In [12]:
import pandas as pd
import numpy as np
from data import result_df
import plotly.express as px
import warnings
warnings.filterwarnings('ignore', category=UserWarning)


In [13]:
# Assign the DataFrame from the imported module to df
df = result_df

In [14]:
# Crear una tabla de contingencia
contingency_table = pd.crosstab(df['HTR'], df['FTR'])
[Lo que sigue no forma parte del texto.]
Definition sized (w : World) (el : node) : Prop :=
  strict_eq (offsetWidth (nodes w el)) 0 || strict_eq (offsetHeight (nodes w el)) 0 = false.

End Element.

(** A conversion for examples: unsigned decimal integers, and [NaN] for
    every other string but the empty one. *)
Fixpoint digits_value (s : string) (acc : Z) : option Z :=
  match s with
  | EmptyString => Some acc
  | String c rest =>
      let d := (Z.of_nat (nat_of_ascii c) - 48)%Z in
      if ((0 <=? d) && (d <=? 9))%Z then digits_value rest (10 * acc + d)%Z
      else None
  end.

Definition decimal_to_number (s : string) : number :=
  match digits_value s 0 with
  | Some z => PrimFloat.of_uint63 (Uint63.of_Z z)
  | None => nan
  end.

(** An element of 100 by 100 pixels with a radius and a border width, before
    its constructor runs; the element once constructed; and the page after
    its first connection. *)
Definition example_page : Page :=
  {| document :=
       {| nodes := fun n =>
            match n with
            | O => {| offsetWidth := 100; offsetHeight := 100; style := no_style;
                      parentNode := None;
                      attributes := [("border-width", "2"); ("radius", "20")]%string;
                      innerHTML := EmptyString |}
            | S _ => blank_node
            end;
          next_node := 1%nat;
          resize_listeners := [];
          observed := fun _ => [];
          next_observer := 0%nat;
          next_listener := 0%nat |};
     extras := fun _ => no_extra |}.

Definition example_element : SmoothSquircleElement :=
  {| self := 0%nat; shadowRoot := Some 1%nat; ce_observer := None;
     ce_svgOverlay := None; ce_isSupported := true; handleResize := 0%nat |}.

Definition constructed_page : Page :=
  snd (constructor modern_env 0%nat example_page).

Definition connected_page : Page :=
  snd (connectedCallback decimal_to_number modern_env example_element constructed_page).

End CustomElement.

(** ** Registration of the custom element ([src/web-component/index.ts])

    [customElements] as the list of its definitions, each a tag name with
    the identity of its constructor.  [define] follows the HTML standard:
    it throws a [SyntaxError] for a name that is not a valid custom element
    name, and a [NotSupportedError] for a name or a constructor that the
    registry already has. *)

Module Registration.
Import Host.

Definition constructor_id := nat.

Definition CustomElementRegistry : Type := list (string * constructor_id).

(** The class this module registers. *)
Definition SmoothSquircleElement : constructor_id := 0%nat.

(** [customElements.get(name)] *)
Fixpoint get (registry : CustomElementRegistry) (name : string)
    : option constructor_id :=
  match registry with
  | [] => None
  | (n, c) :: rest => if String.eqb n name then Some c else get rest name
  end.

Definition has_constructor (registry : CustomElementRegistry) (c : constructor_id)
    : bool :=
  existsb (fun d => Nat.eqb (snd d) c) registry.

Definition is_some {A : Type} (o : option A) : bool :=
  match o with
  | Some _ => true
  | None => false
  end.

Section Names.

(** Whether a string is a valid custom element name, as the host decides. *)
Variable valid_name : string -> bool.

(** [customElements.define(name, constructor)] *)
Definition define (registry : CustomElementRegistry) (name : string)
    (c : constructor_id) : outcome unit * CustomElementRegistry :=
  if negb (valid_name name) then (Throw (HostError "SyntaxError"), registry)
  else if is_some (get registry name) then
    (Throw (HostError "NotSupportedError"), registry)
  else if has_constructor registry c then
    (Throw (HostError "NotSupportedError"), registry)
  else (Return tt, (registry ++ [(name, c)])%list).

(** [registerSmoothSquircle(tagName = 'smooth-squircle')], where
    [customElements] may not exist. *)
Definition registerSmoothSquircle (tagName : option string)
    (customElements : option CustomElementRegistry)
    : outcome unit * option CustomElementRegistry :=
  let tagName := Dom.default "smooth-squircle" tagName in
  match customElements with
  | None => (Return tt, None)
  | Some registry =>
      if negb (is_some (get registry tagName)) then
        match define registry tagName SmoothSquircleElement with
        | (r, registry') => (r, Some registry')
        end
      else (Return tt, Some registry)
  end.

(** The microtask the module queues when it is loaded. *)
Definition auto_register (env : Env) (customElements : option CustomElementRegistry)
    : outcome unit * option CustomElementRegistry :=
  match customElements with
  | Some registry =>
      if has_window env then
        if negb (is_some (get registry "smooth-squircle")) then
          registerSmoothSquircle None customElements
        else (Return tt, customElements)
      else (Return tt, customElements)
  | None => (Return tt, customElements)
  end.

End Names.

(** A stand-in for the host's check in examples: a name with a hyphen. *)
Definition has_hyphen (name : string) : bool :=
  existsb (Ascii.eqb "-") (list_ascii_of_string name).

End Registration.

(** * Properties *)

(** ** Facts about binary64 arithmetic *)

Module FloatFacts.
Import JS.
Local Open Scope float_scope.

Lemma Prim2SF_zero : Prim2SF 0 = S754_zero false.
Proof. reflexivity. Qed.

(** A number above zero is not [=== 0]. *)
Lemma gt_zero_not_eq (x : number) :
  gt x 0 = true -> strict_eq x 0 = false.
Proof.
  unfold gt, strict_eq.
  rewrite ltb_spec, eqb_spec, Prim2SF_zero.
  destruct (Prim2SF x) as [s | s | | s m e]; cbn; try discriminate;
    destruct s; cbn; congruence.
Qed.

Lemma Prim2SF_one : Prim2SF 1 = S754_finite false 4503599627370496 (-52).
Proof. reflexivity. Qed.

Lemma Prim2SF_two : Prim2SF 2 = S754_finite false 4503599627370496 (-51).
Proof. reflexivity. Qed.

Lemma Prim2SF_infinity : Prim2SF infinity = S754_infinity false.
Proof. reflexivity. Qed.

Lemma SFopp_involutive (x : spec_float) : SFopp (SFopp x) = x.
Proof. destruct x as [s | s | | s m e]; cbn; now rewrite ?negb_involutive. Qed.

Lemma opp_involutive (x : number) : - - x = x.
Proof.
  apply Prim2SF_inj. rewrite !opp_spec. apply SFopp_involutive.
Qed.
# Resetear los índices para plotly express
contingency_table.reset_index(inplace=True)

# Plot
fig = px.bar(contingency_table, x='HTR', y=list(contingency_table.columns[1:]),
             title='Distribución de Resultados al Medio Tiempo y al Final del Partido',
             labels={'halftime_result': 'Resultado al Medio Tiempo', 'value': 'Frecuencia', 'variable': 'Resultado al Final del Partido'},
             barmode='stack')

# fig = px.imshow(contingency_table.values,
#                 labels=dict(x="FTR", y="HTR", color="Frecuencia"),
#                 x=contingency_table.columns, y=contingency_table.index,
#                 title="Distribución de Resultados al Medio Tiempo y al Final del Partido",
#                 color_continuous_scale="viridis")

fig.show()

In [15]:

# Get unique teams
teams = df['HomeTeam'].unique()

# Create a dictionary with teams and initial values
team_stats = {team: {'Points': 0, 'GoalsFor': 0, 'GoalsAgainst': 0, 'GoalDifference': 0,
                     'Wins': 0, 'Draws': 0, 'Losses': 0} for team in teams}

# Iterate over each row of the original DataFrame
for index, row in df.iterrows():
    # Check if the team was HomeTeam or AwayTeam and update statistics
    home_team = row['HomeTeam']
    away_team = row['AwayTeam']
    home_goals = row['FTHG']
    away_goals = row['FTAG']

    # Update statistics
    team_stats[home_team]['GoalsFor'] += home_goals
    team_stats[home_team]['GoalsAgainst'] += away_goals
    team_stats[away_team]['GoalsFor'] += away_goals
    team_stats[away_team]['GoalsAgainst'] += home_goals

    # Assign points based on FTR
    if row['FTR'] == 'H':
        team_stats[home_team]['Points'] += 3
        team_stats[home_team]['Wins'] += 1
        team_stats[away_team]['Losses'] += 1
    elif row['FTR'] == 'A':
        team_stats[away_team]['Points'] += 3
        team_stats[home_team]['Losses'] += 1
        team_stats[away_team]['Wins'] += 1
    elif row['FTR'] == 'D':
        team_stats[home_team]['Points'] += 1
        team_stats[away_team]['Points'] += 1
        team_stats[home_team]['Draws'] += 1
        team_stats[away_team]['Draws'] += 1


In [16]:
# Calculate Goal Difference for each team
for team, stats in team_stats.items():
    stats['GoalDifference'] = stats['GoalsFor'] - stats['GoalsAgainst']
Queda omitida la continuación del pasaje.